Almeno 22 morti si contavano ieri pomeriggio, un bilancio che si è via via aggravato nel corso delle ore. Si tratta delle vittime del naufragio avvenuto nell’Egeo, al largo della Turchia, dove un gommone carico di migranti è affondato di fronte alle coste di Eceabat, nella provincia di Canakkale, nei pressi dello stretto dei Dardanelli. Tra i deceduti almeno 7 bambini, due neonati. Solo due le persone salvate dalla Guardia costiera turca mentre altri due sono riusciti a raggiungere la riva da soli. Non è chiaro quante persone fossero a bordo dell’imbarcazione.

NEL CONTO delle vittime di giornata va aggiunto anche uno dei due naufraghi a bordo della Ocean Viking che mercoledì era stata portato via con l’elisoccorso. Non si conoscono né le sue generalità, né l’età e il Paese di provenienza: era arrivato nella Rianimazione del San Giovanni di Dio di Agrigento in condizioni critiche. I due facevano parte del gruppo di 25 migranti superstiti di un gruppo rimasto sette giorni alla deriva senza acqua né cibo: il gommone era partito dalla Libia ma il motore si era rotto dopo tre giorni. Nonostante fossero stati avvistati, nessuno li ha soccorsi fino a quando non è arrivata l’ong che li ha trovati decimati e in condizioni disperate. Stando ai racconti dei naufraghi, all’appello mancano circa 60 persone. L’altro migrante per cui si è resa necessaria l’evacuazione si trova ancora in Rianimazione ma all’ospedale Ingrassia di Palermo.

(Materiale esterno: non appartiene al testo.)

(* ===== verification/Mlfq.v ===== *)
(** * The multi-level feedback queue

    proc_MLFQ.c: the process table with its [heads] and [numproc] arrays, every
    operation on it, the scheduler's search for the next process, and the timer
    part of trap.c that drives it.

    [MLFQ_K] is the number of queues (a build-time macro), [PTLOCK] and
    [TICKSLOCK] the addresses of the two locks.  Pointers into the table are
    indices.  A routine that ends in [swtch] to the scheduler is [Blocked]; what
    it does when it is switched back to is [resume_proc]. *)

From S2P Require Import Prelude CString Spinlock ProcData.
Open Scope Z_scope.

(** [ptable] with the globals of proc_MLFQ.c, [c->proc] of the CPU, and
    [ticks] of trap.c. *)
Record ptable := mkPtable {
  procs : list proc; heads : list (option nat); numproc : list Z;
  nextpid : Z; initproc : option nat; cproc : option nat; ticks : Z }.

Definition set_procs (v : list proc) (t : ptable) : ptable :=
  mkPtable v (heads t) (numproc t) (nextpid t) (initproc t) (cproc t) (ticks t).
Definition set_heads (v : list (option nat)) (t : ptable) : ptable :=
  mkPtable (procs t) v (numproc t) (nextpid t) (initproc t) (cproc t) (ticks t).
Definition set_numproc (v : list Z) (t : ptable) : ptable :=
  mkPtable (procs t) (heads t) v (nextpid t) (initproc t) (cproc t) (ticks t).
Definition set_nextpid (v : Z) (t : ptable) : ptable :=
  mkPtable (procs t) (heads t) (numproc t) v (initproc t) (cproc t) (ticks t).
Definition set_initproc (v : option nat) (t : ptable) : ptable :=
  mkPtable (procs t) (heads t) (numproc t) (nextpid t) v (cproc t) (ticks t).
Definition set_cproc (v : option nat) (t : ptable) : ptable :=
  mkPtable (procs t) (heads t) (numproc t) (nextpid t) (initproc t) v (ticks t).
Definition set_ticks (v : Z) (t : ptable) : ptable :=
  mkPtable (procs t) (heads t) (numproc t) (nextpid t) (initproc t) (cproc t) v.

(** [ptable.proc[i]], an assignment to its fields, and [numproc[l] += d]. *)
Definition P (t : ptable) (i : nat) : proc := procs t !!! i.
Definition upd (i : nat) (f : proc -> proc) (t : ptable) : ptable := set_procs (alter f i (procs t)) t.
Definition incr (l : nat) (d : Z) (t : ptable) : ptable :=
  set_numproc (alter (fun x => x + d) l (numproc t)) t.

(** [p->state = RUNNABLE; ptable.numproc[p->level]++;] *)
Definition make_runnable (i : nat) (t : ptable) : ptable :=
  let t := upd i (set_state RUNNABLE) t in
  incr (level (P t i)) 1 t.

(** The channel [&ticks]. *)
Definition TICKS : channel := AddrChan 1.

(** QT(LEVEL): the ticks a process may run at a level. *)
Definition QT (l : nat) : Z := 4 * Z.of_nat l + 2.

(** [wakeup1], over the table's slots in order. *)
Definition wakeup1 (c : channel) (t : ptable) : ptable :=
  foldl (fun t i =>
    if bool_decide (state (P t i) = SLEEPING /\ chan (P t i) = c) then make_runnable i t else t)
    t (seq 0 NPROC).

(** The loop of [exit] that passes abandoned children to init. *)
Definition reparent (cur : nat) (t : ptable) : ptable :=
  foldl (fun t i =>
    if bool_decide (parent (P t i) = Some cur) then
      let t := upd i (set_parent (initproc t)) t in
      if bool_decide (state (P t i) = ZOMBIE) then wakeup1 (proc_chan (initproc t)) t else t
    else t)
    t (seq 0 NPROC).

(** The loop of [boost]. *)
Definition boost_all (t : ptable) : ptable :=
  foldl (fun t i =>
    if bool_decide (state (P t i) <> UNUSED) then
      let t := if bool_decide (state (P t i) = RUNNABLE)
               then incr 0 1 (incr (level (P t i)) (-1) t) else t in
      upd i (set_extime 0) (upd i (set_level 0) t)
    else t)
    t (seq 0 NPROC).

Section Mlfq.
Context (MLFQ_K : nat) (PTLOCK TICKSLOCK : Z) {K : Type} `{!KernelOps K}.
Local Abbreviation KS := (kstate ptable K).
Local Abbreviation acquire_pt := (lk (acquire PTLOCK)).
Local Abbreviation release_pt := (lk (release PTLOCK)).
Lemma framed_sched r : keeps J (sched PTLOCK r : M KS ()).
Proof.
  unfold sched. apply framed_myproc. intros c. repeat kstep. auto.
Qed.
Lemma framed_sleep c lock : keeps J (sleep PTLOCK c lock : M KS ()).
Proof. unfold sleep. repeat kstep; try apply framed_sched; auto. Qed.
Lemma framed_yield : keeps J (yield PTLOCK : M KS ()).
Proof.
  unfold yield. apply keeps_bind; [auto with kernel|intros []]. apply framed_myproc. intros c.
  apply keeps_bind; [by apply framed_modp|intros []]. apply framed_sched.
Qed.
Lemma framed_wakeup c : keeps J (wakeup PTLOCK c : M KS ()).
Proof. unfold wakeup. repeat kstep. by apply framed_wakeup1. Qed.
Lemma framed_dup_files c n : keeps J (dup_files c n : M KS ()).
Proof. unfold dup_files. repeat kstep. apply J_upd; [apply (F_ofile (fun o => <[_ := _]> o))|done]. Qed.
Lemma framed_close_files c : keeps J (close_files c : M KS ()).
Proof. unfold close_files. repeat kstep. apply J_upd; [apply (F_ofile (fun o => <[_ := _]> o))|done]. Qed.
Lemma framed_put_cwd c : keeps J (put_cwd c : M KS ()).
Proof. unfold put_cwd. repeat kstep. auto. Qed.
Lemma framed_init_first i : keeps J (init_first PTLOCK i : M KS ()).
Proof. unfold init_first. repeat kstep; auto. Qed.
Lemma framed_wait : keeps J (wait PTLOCK : M KS Z).
Proof.
  unfold wait, wait_loop. apply keeps_bind; [auto with kernel|intros []]. apply framed_myproc. intros c.
  apply keeps_getp. intros t It. apply keeps_from_keeps; [done|].
  destruct (list_find _ _) as [[i p]|]; [repeat kstep; auto|]. cbv zeta. destruct (_ || _); [repeat kstep|].
  apply keeps_bind; [apply framed_sleep|]. intros []. apply keeps_ret.
Qed.
Lemma framed_kill pd : keeps J (kill PTLOCK pd : M KS Z).
Proof.
  unfold kill. apply keeps_bind; [auto with kernel|intros []]. apply keeps_getp. intros t It.
  apply keeps_from_keeps; [done|]. destruct (list_find _ _) as [[i p]|]; repeat kstep; auto.
Qed.
Lemma framed_resume : keeps J (resume_proc PTLOCK : M KS ()).
Proof.
  unfold resume_proc. apply framed_myproc. intros c. apply keeps_getp. intros t It. apply keeps_from_keeps; [done|].
  cbv zeta. destruct (resume_at _).
  - apply keeps_bind; [auto with kernel|intros []]. intros s Hs. unfold bind, get. destruct (first s); [|done].
    unfold when, bind, put. by apply (keeps_kcall J fs_init).
  - repeat kstep.
  - repeat kstep. auto.
  - repeat kstep.
Qed.
Lemma framed_dispatch i : keeps J (dispatch PTLOCK i : M KS ()).
Proof.
  unfold dispatch. repeat kstep; auto. apply framed_resume.
Qed.
End framed.

(** ** Running routines in a known state *)
Section running.
Context (PTLOCK : Z) {K : Type} `{!KernelOps K}.
Local Abbreviation KS := (kstate ptable K).

Definition with_kern (k : K) (s : KS) : KS := mkKstate (kl s) (pt s) k (first s).
Definition with_pt (t : ptable) (s : KS) : KS := mkKstate (kl s) t (kern s) (first s).

Lemma kcall_run {A} (c : M K A) (s : KS) a k : c (kern s) = Ret a k -> kcall c s = Ret a (with_kern k s).
Proof. intros E. unfold kcall, lift. by rewrite E. Qed.

Lemma modp_run f (s : KS) : modp f s = Ret () (with_pt (f (pt s)) s).
Proof. done. Qed.

Lemma myproc_run (s : KS) i : cproc (pt s) = Some i -> myproc s = Ret i s.
Proof. intros E. unfold myproc, bind, getp, gets. by rewrite E. Qed.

SULL’OCEAN VIKING ieri c’erano 359 naufraghi in navigazione verso Ancona, il porto indicato dalle autorità italiane per lo sbarco. Giovedì notte la nave umanitaria ha salvato altre 135 persone, tra cui una donna incinta e otto bambini. Erano su una barca a due piani in zona Sar maltese. «Una navigazione così lunga non dovrebbe mai essere imposta alle persone soccorse in mare» commentano da bordo i membri di Sos Mediterranee. L’arrivo è previsto per lunedì prossimo, un’inutile crudeltà visto lo stato psicofisico di molti dei naufraghi, per i quali è stato necessario utilizzare i respiratori. Ieri l’appello dell’Oim: «L’Ocean Viking dovrà sbarcare a 1.450 chilometri di distanza. A bordo anche i sopravvissuti del naufragio di tre giorni fa, stremati. Per loro un’ulteriore ed evitabile sofferenza. Il porto sicuro deve essere anche vicino».

LA SEGRETARIA PD Elly Schlein: «Hanno visto morire sessanta persone di fame e di ustioni ma il governo impone ai sopravvissuti altri 5 giorni di navigazione. Infierire dopo quanto hanno passato è disumano e intollerabile, non degno di un Paese come l’Italia. Al governo chiediamo di intervenire e assegnare un porto più vicino. Fermiamo questa vergogna». E da Avs Nicola Fratoianni: «Mentre il governo tiene le navi delle ong sotto sequestro nei porti e ci si ostina ad affrontare il fenomeno in modo emergenziale, le persone continuano a morire».

NON HA ANCORA UN’IDENTITÀ il giovane, forse 18enne, deceduto sulla nave ong Sea Watch 5 il 7 marzo: era stato preso a bordo in condizioni critiche nel corso di un’operazione di soccorso che aveva portato in salvo a Pozzallo 51 persone. Il ragazzo era deceduto probabilmente per i fumi della benzina. A distanza di qualche giorno dall’ispezione del medico legale, la Procura ha affidato l’incarico di effettuare l’autopsia, per chiarire le cause della morte. Intanto, l’Asgi – Associazione per gli studi giuridici sull’immigrazione ha inviato una nota congiunta con Sea Watch alle istituzioni per chiede di attivare ogni procedura «per garantire anche a distanza di tempo di potere restituire un’identità alla vittima».

IN SOSTANZA si chiede che venga prelevato il Dna e rilevate le impronte, che si proceda anche alla repertazione degli oggetti personali e sia data evidenza a ogni altro segno particolare (ad esempio tatuaggi e cicatrici). «L’identificazione – spiega l’Asgi – riteniamo sia un diritto e un dovere, tanto quanto una sepoltura rispettosa. Un diritto anche per i famigliari, affinché possano un giorno ritrovare il loro caro». Secondo l’Oim, sono 80 i migranti morti nel Mediterraneo centrale e circa 190 i dispersi dall’inizio dell’anno al 9 marzo (360 i morti nell’intero Mediterraneo). A conferma che la rotta è tra le più letali. E una delle più trafficate: ieri a Lampedusa c’erano circa 800 migranti.